Seizure freedom was achieved in around half the patients on a median LEV dose of 1000 mg/day. This was more likely to occur in those taking the drug as first monotherapy, and in those with <5 pre-treatment seizures. Around 50% of those who discontinued LEV due to side effects developed neuropsychiatric symptoms.
左乙拉西坦(LEV)是一种具有独特作用机制的广谱抗癫痫药物(AED)。本回顾性研究探讨了苏格兰格拉斯哥西部医务室癫痫科自 2001 年 1 月 1 日至 2009 年 6 月 30 日期间开始接受 LEV 单药治疗的患者的治疗结果。

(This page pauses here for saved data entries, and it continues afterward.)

(** [print_url_result] *)
Definition print_url_result (result : Py.pydict (F := F)) : printing unit :=
  if negb (Py.is_str (Py.get "status" result) "success")
  then print (UrlErrorLine (Py.get_default "error" (PStr "Unknown error") result))
  else
    print Rule ;;;
    print (ArticleLine (Py.get_default "title" (PStr "No title") result)) ;;;
    print (UrlLine (Py.get "url" result)) ;;;
    print Rule ;;;
    (if Py.truthy (Py.get "content_preview" result)
     then preview <-- eval (Py.item "content_preview" result) ;;
          print (PreviewLine preview)
     else ret tt) ;;;
    (if Py.has_key "title_analysis" result
     then print HeadlineHeader ;;;
          label <-- eval (UrlAnalyzer.analysis_field "title_analysis" "label" result) ;;
          print (UrlLabelLine label) ;;;
          score <-- eval (UrlAnalyzer.analysis_field "title_analysis" "fake_score" result) ;;
          print (UrlScoreLine score)
     else ret tt) ;;;
    (if Py.has_key "content_analysis" result
     then print ContentHeader ;;;
          label <-- eval (UrlAnalyzer.analysis_field "content_analysis" "label" result) ;;
          print (UrlLabelLine label) ;;;
          score <-- eval (UrlAnalyzer.analysis_field "content_analysis" "fake_score" result) ;;
          print (UrlScoreLine score)
     else ret tt) ;;;
    (if Py.has_key "overall_label" result
     then label <-- eval (Py.item "overall_label" result) ;;
          print (OverallHeader (Py.is_str label "FAKE")) ;;;
          label <-- eval (Py.item "overall_label" result) ;;
          print (UrlLabelLine label) ;;;
          score <-- eval (Py.item "overall_fake_score" result) ;;
          print (UrlScoreLine score)
     else ret tt) ;;;
    print Rule.
(** * docker_network: a shallow embedding of the reconciliation engine

    Source: [lib/ansible/modules/cloud/docker/docker_network.py].

    Python values are modelled by small inductive types, dictionaries by
    insertion-ordered association lists (Python 3.7 iteration order), the
    Docker client by an abstract record of operations over a world state,
    and the methods of [DockerNetworkManager] by a state-and-exception monad
    that keeps the manager, the world and the log of client calls. *)

From Stdlib Require Import String Ascii List Bool Arith ZArith Lia DecimalString.
Import ListNotations.
Local Open Scope string_scope.
Local Open Scope list_scope.

Set Implicit Arguments.

(* ===================================================================== *)
(** ** Python values and exceptions *)
(* ===================================================================== *)

(** The double quote character, used by the error message of
    [get_ip_version]. *)
Definition dquote : string := String (ascii_of_nat 34) EmptyString.

(** Line feed, the only character Python's [$] tolerates after a match. *)
Definition LF : ascii := ascii_of_nat 10.

(** Scalars that may occur as keys and values of the raw [driver_options]
    dictionary (floats are left out: their [str] is not modelled). *)
Inductive scalar : Type :=
| SNone
| SBool (b : bool)
| SInt (z : Z)
| SStr (s : string).

(** An ordered dictionary with string keys. *)
Definition dict (V : Type) : Type := list (string * V).

(** Values stored in IPAM pool dictionaries: [None], a string, or a
    string-to-string mapping ([aux_addresses]). *)
Inductive pyval : Type :=
| PyNone
| PyStr (s : string)
| PyDict (d : dict string).

(** Uncaught Python exceptions. *)
Inductive exn : Type :=
| ValueError (msg : string)
| TypeError (msg : string)
| KeyError (key : string)
| NotFound (what : string)
| APIError (what : string).

(** Result of a computation: a value, a clean module failure
    ([client.fail(msg)]), or an uncaught exception. *)
Inductive outcome (A : Type) : Type :=
| Ok (a : A)
| Fail (msg : string)
| Raise (e : exn).
Arguments Ok {A} a.
Arguments Fail {A} msg.
Arguments Raise {A} e.

(* --------------------------------------------------------------------- *)
(** *** Dictionary primitives *)

Section Dict.
Variable V : Type.

(** [d.get(k)] *)
Fixpoint dict_get (k : string) (d : dict V) : option V :=
  match d with
  | [] => None
  | (k', v) :: d' => if String.eqb k k' then Some v else dict_get k d'
  end.

(** [k in d] *)
Definition dict_mem (k : string) (d : dict V) : bool :=
  match dict_get k d with Some _ => true | None => false end.

(** [d[k] = v]: overwrite in place when the key exists, append otherwise. *)
Fixpoint dict_set (k : string) (v : V) (d : dict V) : dict V :=
  match d with
  | [] => [(k, v)]
  | (k', v') :: d' =>
      if String.eqb k k' then (k', v) :: d' else (k', v') :: dict_set k v d'
  end.

Definition dict_keys (d : dict V) : list string := map fst d.
Definition dict_values (d : dict V) : list V := map snd d.
End Dict.

(** [==] on string-to-string dictionaries: same size and every item of the
    left one found with an equal value in the right one. *)
Definition dict_eqb (d1 d2 : dict string) : bool :=
  Nat.eqb (length d1) (length d2) &&
  forallb (fun kv => match dict_get (fst kv) d2 with
                     | Some v => String.eqb (snd kv) v
                     | None => false
                     end) d1.

(** [==] on pool values. *)
Definition py_eqb (a b : pyval) : bool :=
  match a, b with
  | PyNone, PyNone => true
  | PyStr s, PyStr t => String.eqb s t
  | PyDict d, PyDict e => dict_eqb d e
  | _, _ => false
  end.

(** Truth value of a pool value: [None], [''] and [{}] are false. *)
Definition py_truthy (v : pyval) : bool :=
  match v with
  | PyNone => false
  | PyStr s => negb (String.eqb s "")
  | PyDict d => match d with [] => false | _ => true end
  end.

(** [str(v)] on scalars. *)
Definition py_str (v : scalar) : string :=
  match v with
  | SNone => "None"
  | SBool true => "True"
  | SBool false => "False"
  | SInt z => NilZero.string_of_int (Z.to_int z)
  | SStr s => s
  end.

(** ['%s' % n] for an index. *)
Definition str_of_nat (n : nat) : string := NilZero.string_of_uint (Nat.to_uint n).

(** [s.lower()] on ASCII. *)
Definition lower_ascii (c : ascii) : ascii :=
  let n := nat_of_ascii c in
  if Nat.leb 65 n && Nat.leb n 90 then ascii_of_nat (n + 32) else c.

Fixpoint lower (s : string) : string :=
  match s with
  | EmptyString => EmptyString
  | String c s' => String (lower_ascii c) (lower s')
  end.

(* ===================================================================== *)
(** ** Regular expressions (the fragment used by the two CIDR patterns) *)
(* ===================================================================== *)

Module Re.

Inductive regex : Type :=
| Void
| Eps
| Cls (ranges : list (ascii * ascii))
| Cat (r s : regex)
| Alt (r s : regex)
| Star (r : regex).

Definition in_range (c : ascii) (rg : ascii * ascii) : bool :=
  Nat.leb (nat_of_ascii (fst rg)) (nat_of_ascii c) &&
  Nat.leb (nat_of_ascii c) (nat_of_ascii (snd rg)).

Definition in_class (c : ascii) (ranges : list (ascii * ascii)) : bool :=
  existsb (in_range c) ranges.

Fixpoint nullable (r : regex) : bool :=
  match r with
  | Void => false
  | Eps => true
  | Cls _ => false
  | Cat r s => nullable r && nullable s
  | Alt r s => nullable r || nullable s
  | Star _ => true
  end.

(** Brzozowski derivative. *)
Fixpoint deriv (c : ascii) (r : regex) : regex :=
  match r with
  | Void => Void
  | Eps => Void
  | Cls rs => if in_class c rs then Eps else Void
  | Cat r s =>
      if nullable r then Alt (Cat (deriv c r) s) (deriv c s)
      else Cat (deriv c r) s
  | Alt r s => Alt (deriv c r) (deriv c s)
  | Star r => Cat (deriv c r) (Star r)
  end.

(** The whole string is in the language of [r]. *)
Fixpoint fullmatch (r : regex) (s : string) : bool :=
  match s with
  | EmptyString => nullable r
  | String c s' => fullmatch (deriv c r) s'
  end.

(** Derived forms. *)
Definition chr (c : ascii) : regex := Cls [(c, c)].
Definition rng (lo hi : ascii) : regex := Cls [(lo, hi)].
Definition opt (r : regex) : regex := Alt r Eps.
Definition plus (r : regex) : regex := Cat r (Star r).

(** [r{n}] *)
Fixpoint rep (n : nat) (r : regex) : regex :=
  match n with
  | O => Eps
  | S n' => Cat r (rep n' r)
  end.

(** [r{0,n}] *)
Fixpoint upto (n : nat) (r : regex) : regex :=
  match n with
  | O => Eps
  | S n' => opt (Cat r (upto n' r))
  end.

228 例患者(89 名男性,139 名女性,年龄 12-81 岁[中位数 28 岁])开始接受 LEV 单药治疗。其中 161 例(70.6%)有部分发作性癫痫,59 例(25.9%)有特发性全面性癫痫(35 例原发性全面强直阵挛发作[PGTCS],20 例青少年肌阵挛癫痫,4 例青少年失神癫痫),8 例(3.5%)有未分类的全面强直阵挛发作。初始剂量为 250mg,每日两次,持续 2 周,然后增加至 500mg,每日两次。每 6-8 周对患者进行一次评估。如果需要,将 LEV 剂量增加 500mg,直至达到最大耐受剂量或有效剂量。
共有 112 例(49.1%)患者在中位数为 1000mg/天(范围 500-3000mg/天)的 LEV 剂量下保持无癫痫发作≥1 年。与从其他抗癫痫药物(AED)转换治疗相比(31/79[39.2%]),作为一线单药治疗时,患者更有可能实现无癫痫发作(81/149[54.4%];p=0.03)。在后一组患者中,与治疗计划后期相比(2/15[13.3%]),在失败使用第 1 或第 2 种 AED 后转换治疗的患者(n=39/64[60.9%])更有可能实现无癫痫发作(p=0.029)。在开始使用 LEV 之前报告有<5 次发作(70/118)的患者比有≥5 次发作的患者(42/110;p=0.001)更有可能实现无癫痫发作。36 例(15.8%)患者在 1 年内癫痫发作减少≥50%;43 例(18.9%)被归类为改善<50%,但选择继续使用 LEV。37 例(16.2%)患者停用 LEV(30 例因副作用,7 例因疗效不佳)。18 例(7.9%)患者报告出现无法耐受的神经精神症状(7 例攻击性,7 例情绪波动,2 例易怒,2 例抑郁)。其他导致停药的副作用包括镇静(n=5)和嗜睡(n=4)。
在中位数为 1000mg/天的 LEV 剂量下,约有一半的患者实现了无癫痫发作。这种情况更有可能发生在使用该药作为一线单药治疗的患者,以及在治疗前癫痫发作次数<5 的患者中。由于副作用而停止 LEV 治疗的患者中,约有 50%出现神经精神症状。